In my last post,I explained that cognitive systems mimic human brain by performing four key tasks: sense, think, act and learn. The potential applications for these technologies are exciting and the implications far-reaching.
The self-driving car is a high-profile, mainstream application, but its just the tip of the iceberg. Many industries and areas of our lives will be reimagined. A host of jobs that we currently recognize, and perhaps sometimes struggle to fill, will be transformed. This has implications for the companies that will lead the adoption of cognitive technologies.
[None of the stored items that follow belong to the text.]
Definition repository_imports : list (jstr * list (string * Z)) :=
  [(js "/repo/apps/web/eslint.config.js", [("@eslint/js", 1); ("globals", 2); ("eslint-plugin-react-hooks", 3); ("eslint-plugin-react-refresh", 4); ("typescript-eslint", 5)]);
   (js "/repo/apps/web/scripts/check-pwa-offline.mjs", [("node:child_process", 1); ("node:fs/promises", 2); ("node:os", 3); ("node:path", 4)]);
   (js "/repo/apps/web/src/adapters/http-auth-repository.test.ts", [("@trax-os/api-client", 1); ("vitest", 2); ("./http-auth-repository", 4)]);
   (js "/repo/apps/web/src/adapters/http-auth-repository.ts", [("@trax-os/api-client", 1); ("../repositories/auth-repository", 3)]);
   (js "/repo/apps/web/src/adapters/http-instance-repository.test.ts", [("@trax-os/api-client", 1); ("vitest", 2); ("./http-instance-repository", 4)]);
   (js "/repo/apps/web/src/adapters/http-instance-repository.ts", [("@trax-os/api-client", 1); ("../repositories/instance-repository", 3)]);
   (js "/repo/apps/web/src/adapters/http-journey-repository.test.ts", [("@trax-os/api-client", 1); ("vitest", 2); ("../features/journeys/domain", 4); ("../features/journeys/journey-service", 5); ("./http-journey-repository", 6)]);
   (js "/repo/apps/web/src/adapters/http-journey-repository.ts", [("@trax-os/api-client", 1); ("../features/journeys/domain", 3); ("../i18n/catalog", 10); ("../repositories/journey-repository", 11)]);
   (js "/repo/apps/web/src/adapters/http-repositories.test.ts", [("@trax-os/api-client", 1); ("vitest", 2); ("./http-repositories", 4)]);
   (js "/repo/apps/web/src/adapters/http-repositories.ts", [("@trax-os/api-client", 1); ("./http-auth-repository", 3); ("./http-instance-repository", 4); ("./http-journey-repository", 5)]);
   (js "/repo/apps/web/src/adapters/in-memory-auth-repository.ts", [("../repositories/auth-repository", 1)]);
   (js "/repo/apps/web/src/adapters/in-memory-journey-repository.ts", [("../features/journeys/domain", 1); ("../i18n/catalog", 5); ("../repositories/journey-repository", 6)]);
   (js "/repo/apps/web/src/app.test.tsx", [("@testing-library/react", 1); ("@testing-library/user-event", 2); ("vitest", 3); ("./adapters/in-memory-auth-repository", 5); ("./adapters/in-memory-journey-repository", 6); ("./app", 7); ("./features/journeys/domain", 8); ("./repositories/instance-repository", 9)]);
   (js "/repo/apps/web/src/app.tsx", [("./auth/auth", 1); ("./components/app-shell", 2); ("./features/journeys/journey-data", 3); ("./features/journeys/journey-pages", 7); ("./features/journeys/packing-page", 12); ("./features/journeys/timeline-page", 13); ("./i18n/i18n", 14); ("./pages/static-pages", 15); ("./repositories/auth-repository", 20); ("./repositories/instance-repository", 21); ("./repositories/journey-repository", 22); ("./routes", 23); ("./use-pathname", 24)]);
   (js "/repo/apps/web/src/auth/auth.tsx", [("react", 1); ("../i18n/i18n", 11); ("../repositories/auth-repository", 12)]);
   (js "/repo/apps/web/src/components/app-link.tsx", [("react", 1)]);
   (js "/repo/apps/web/src/components/app-shell.tsx", [("react", 1); ("../features/journeys/domain", 3); ("../repositories/auth-repository", 4); ("../hooks/use-online-status", 5); ("../i18n/i18n", 6); ("../routes", 7); ("../routes", 8); ("./app-link", 9)]);
   (js "/repo/apps/web/src/components/instance-status.tsx", [("../hooks/use-instance", 1); ("../i18n/i18n", 2); ("../repositories/instance-repository", 3)]);
   (js "/repo/apps/web/src/features/journeys/domain.ts", []);
   (js "/repo/apps/web/src/features/journeys/journey-data.tsx", [("react", 1); ("../../repositories/journey-repository", 11); ("./domain", 15)]);
   (js "/repo/apps/web/src/features/journeys/journey-pages.tsx", [("react", 1); ("../../components/app-link", 3); ("../../i18n/i18n", 4); ("../../i18n/catalog", 5); ("../../routes", 6); ("./domain", 7); ("./journey-data", 14); ("./journey-service", 15)]);
   (js "/repo/apps/web/src/features/journeys/journey-service.test.ts", [("vitest", 1); ("./domain", 3); ("./journey-service", 8)]);
   (js "/repo/apps/web/src/features/journeys/journey-service.ts", [("./domain", 1)]);
   (js "/repo/apps/web/src/features/journeys/packing-page.tsx", [("react", 1); ("../../components/app-link", 3); ("../../i18n/i18n", 4); ("../../i18n/catalog", 5); ("../../routes", 6); ("./domain", 7); ("./journey-data", 15); ("./journey-service", 16)]);
   (js "/repo/apps/web/src/features/journeys/timeline-page.tsx", [("react", 1); ("../../components/app-link", 3); ("../../i18n/i18n", 4); ("../../i18n/catalog", 5); ("../../routes", 6); ("./domain", 7); ("./domain", 13); ("./journey-data", 14); ("./journey-service", 15)]);
   (js "/repo/apps/web/src/hooks/use-instance.ts", [("react", 1); ("../repositories/instance-repository", 3)]);
   (js "/repo/apps/web/src/hooks/use-online-status.ts", [("react", 1)]);
   (js "/repo/apps/web/src/i18n/catalog.test.ts", [("vitest", 1); ("./catalog", 3)]);
   (js "/repo/apps/web/src/i18n/catalog.ts", []);
   (js "/repo/apps/web/src/i18n/i18n.tsx", [("react", 1); ("../repositories/journey-repository", 10); ("./catalog", 11)]);
   (js "/repo/apps/web/src/main.tsx", [("react", 1); ("react-dom/client", 2); ("virtual:pwa-register", 3); ("./adapters/http-repositories", 5); ("./app", 6); ("./styles.css", 7)]);
   (js "/repo/apps/web/src/pages/static-pages.tsx", [("../components/app-link", 1); ("../components/instance-status", 2); ("../i18n/i18n", 3); ("../repositories/instance-repository", 4); ("../routes", 5)]);
   (js "/repo/apps/web/src/repositories/auth-repository.ts", []);
   (js "/repo/apps/web/src/repositories/instance-repository.ts", []);
   (js "/repo/apps/web/src/repositories/journey-repository.ts", [("../features/journeys/domain", 1); ("../i18n/catalog", 2)]);
   (js "/repo/apps/web/src/routes.test.ts", [("vitest", 1); ("./routes", 3)]);
   (js "/repo/apps/web/src/routes.ts", []);
   (js "/repo/apps/web/src/test/setup.ts", [("@testing-library/jest-dom/vitest", 1)]);
   (js "/repo/apps/web/src/use-pathname.ts", [("react", 1)]);
   (js "/repo/apps/web/src/vite-env.d.ts", []);
   (js "/repo/apps/web/vite.config.ts", [("@vitejs/plugin-react", 1); ("vite-plugin-pwa", 2); ("vitest/config", 3)]);
   (js "/repo/packages/api-client/generated/client.ts", [("@trax-os/api-contract", 2)]);
   (js "/repo/packages/api-client/src/client.test.ts", [("vitest", 1); ("./client", 3)]);
   (js "/repo/packages/api-client/src/client.ts", [("@trax-os/api-contract", 1); ("../generated/client", 3); ("./negotiation", 9); ("./validator", 15)]);
   (js "/repo/packages/api-client/src/index.ts", [("./client", 1); ("./negotiation", 6); ("./validator", 14); ("../generated/client", 15)]);
   (js "/repo/packages/api-client/src/negotiation.test.ts", [("vitest", 1); ("./negotiation", 3)]);
   (js "/repo/packages/api-client/src/negotiation.ts", [("@trax-os/api-contract", 1); ("../generated/client", 3)]);
   (js "/repo/packages/api-client/src/validator.test.ts", [("vitest", 1); ("./validator", 3)]);
   (js "/repo/packages/api-client/src/validator.ts", [("../generated/client", 1)]);
   (js "/repo/packages/api-contract/generated/schema.ts", [])].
They will have to change the way they go about recruiting, developing, and retaining staff as more tasks become automated and what have been thought of as skilled jobs are no longer the preserve of humans.
Whatever the numbers, it is clear that the nature of work will change dramatically in the coming decades, as machine learning, voice recognition, natural language processing, robotics, and the other capabilities that we club together under the banner of cognitive systems become more effective and penetrate deeper into many different areas of our lives.
What does this mean for your business? Youll have to think about how the roles and responsibilities of your workforce change with cognitive systems. In many cases, role of people will change from doers of work to creators and curators of knowledge. You will also need to consider how to fill these new roles. How will you recruit the data analysts, machine learning experts, and system integrators you need? How will you respond to the fact that these skills will be in short supply and in high demand? Technology allows you to cast your net wider, trawl deeper into talent pools, and become more predictive about the type of people you need and where and when you need them.